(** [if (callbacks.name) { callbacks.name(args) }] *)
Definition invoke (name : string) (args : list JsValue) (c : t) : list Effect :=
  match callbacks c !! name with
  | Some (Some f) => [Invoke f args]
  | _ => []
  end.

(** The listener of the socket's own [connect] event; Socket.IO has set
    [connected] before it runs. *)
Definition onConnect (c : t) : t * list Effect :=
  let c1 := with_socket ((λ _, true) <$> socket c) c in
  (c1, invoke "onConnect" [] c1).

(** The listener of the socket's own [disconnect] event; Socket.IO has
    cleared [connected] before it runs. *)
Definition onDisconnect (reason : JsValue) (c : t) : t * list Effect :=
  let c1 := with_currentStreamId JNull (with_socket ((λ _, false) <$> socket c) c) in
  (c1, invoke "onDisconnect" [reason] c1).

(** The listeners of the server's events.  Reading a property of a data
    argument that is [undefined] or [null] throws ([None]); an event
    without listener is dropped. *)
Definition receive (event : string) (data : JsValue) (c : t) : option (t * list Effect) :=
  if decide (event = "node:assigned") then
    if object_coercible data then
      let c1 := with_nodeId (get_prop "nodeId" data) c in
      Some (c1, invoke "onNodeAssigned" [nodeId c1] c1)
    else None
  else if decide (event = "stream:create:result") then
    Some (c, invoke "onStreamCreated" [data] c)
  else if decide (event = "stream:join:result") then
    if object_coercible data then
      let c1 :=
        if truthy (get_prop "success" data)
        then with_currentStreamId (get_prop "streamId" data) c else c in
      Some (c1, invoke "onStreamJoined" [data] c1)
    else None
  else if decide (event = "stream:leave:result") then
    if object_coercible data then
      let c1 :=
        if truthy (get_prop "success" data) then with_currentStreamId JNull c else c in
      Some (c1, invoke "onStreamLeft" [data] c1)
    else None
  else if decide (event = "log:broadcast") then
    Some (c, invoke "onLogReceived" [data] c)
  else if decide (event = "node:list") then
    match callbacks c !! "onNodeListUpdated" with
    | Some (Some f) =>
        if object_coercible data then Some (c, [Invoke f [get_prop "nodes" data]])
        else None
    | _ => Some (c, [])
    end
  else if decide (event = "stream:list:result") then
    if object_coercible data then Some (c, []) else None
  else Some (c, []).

_ _ _

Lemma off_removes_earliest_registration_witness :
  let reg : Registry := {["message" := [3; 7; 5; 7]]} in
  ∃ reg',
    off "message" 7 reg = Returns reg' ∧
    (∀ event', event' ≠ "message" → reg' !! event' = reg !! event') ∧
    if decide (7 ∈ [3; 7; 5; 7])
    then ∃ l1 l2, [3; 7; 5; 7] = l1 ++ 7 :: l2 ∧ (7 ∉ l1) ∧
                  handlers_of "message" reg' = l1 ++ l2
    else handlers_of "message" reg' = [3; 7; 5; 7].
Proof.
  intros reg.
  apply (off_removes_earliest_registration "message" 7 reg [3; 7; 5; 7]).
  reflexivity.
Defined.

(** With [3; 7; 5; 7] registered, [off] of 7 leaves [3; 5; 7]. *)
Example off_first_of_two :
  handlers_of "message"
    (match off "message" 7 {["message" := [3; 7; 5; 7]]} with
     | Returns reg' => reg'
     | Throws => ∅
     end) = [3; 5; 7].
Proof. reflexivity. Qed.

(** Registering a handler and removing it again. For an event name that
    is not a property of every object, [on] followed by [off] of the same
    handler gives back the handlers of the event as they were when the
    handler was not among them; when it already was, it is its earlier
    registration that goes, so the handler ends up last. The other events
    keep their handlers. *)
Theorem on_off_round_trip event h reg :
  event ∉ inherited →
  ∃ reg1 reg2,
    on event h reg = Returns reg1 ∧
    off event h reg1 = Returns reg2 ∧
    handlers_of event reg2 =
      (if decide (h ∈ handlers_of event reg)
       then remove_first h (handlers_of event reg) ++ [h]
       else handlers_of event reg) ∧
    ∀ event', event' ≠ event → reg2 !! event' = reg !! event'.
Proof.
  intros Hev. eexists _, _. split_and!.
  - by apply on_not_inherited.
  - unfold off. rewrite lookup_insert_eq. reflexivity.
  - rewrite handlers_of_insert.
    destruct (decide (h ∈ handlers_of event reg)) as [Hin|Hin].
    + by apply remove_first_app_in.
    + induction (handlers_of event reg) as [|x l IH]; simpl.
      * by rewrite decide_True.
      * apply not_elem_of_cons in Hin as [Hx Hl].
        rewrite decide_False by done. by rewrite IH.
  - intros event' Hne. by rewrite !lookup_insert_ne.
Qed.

_ _ _

**What the task asks:** Copy each line of the listing that carries the word "apply".

**Answer section:**
  apply (off_removes_earliest_registration "message" 7 reg [3; 7; 5; 7]).
  - by apply on_not_inherited.
    + by apply remove_first_app_in.
      * apply not_elem_of_cons in Hin as [Hx Hl].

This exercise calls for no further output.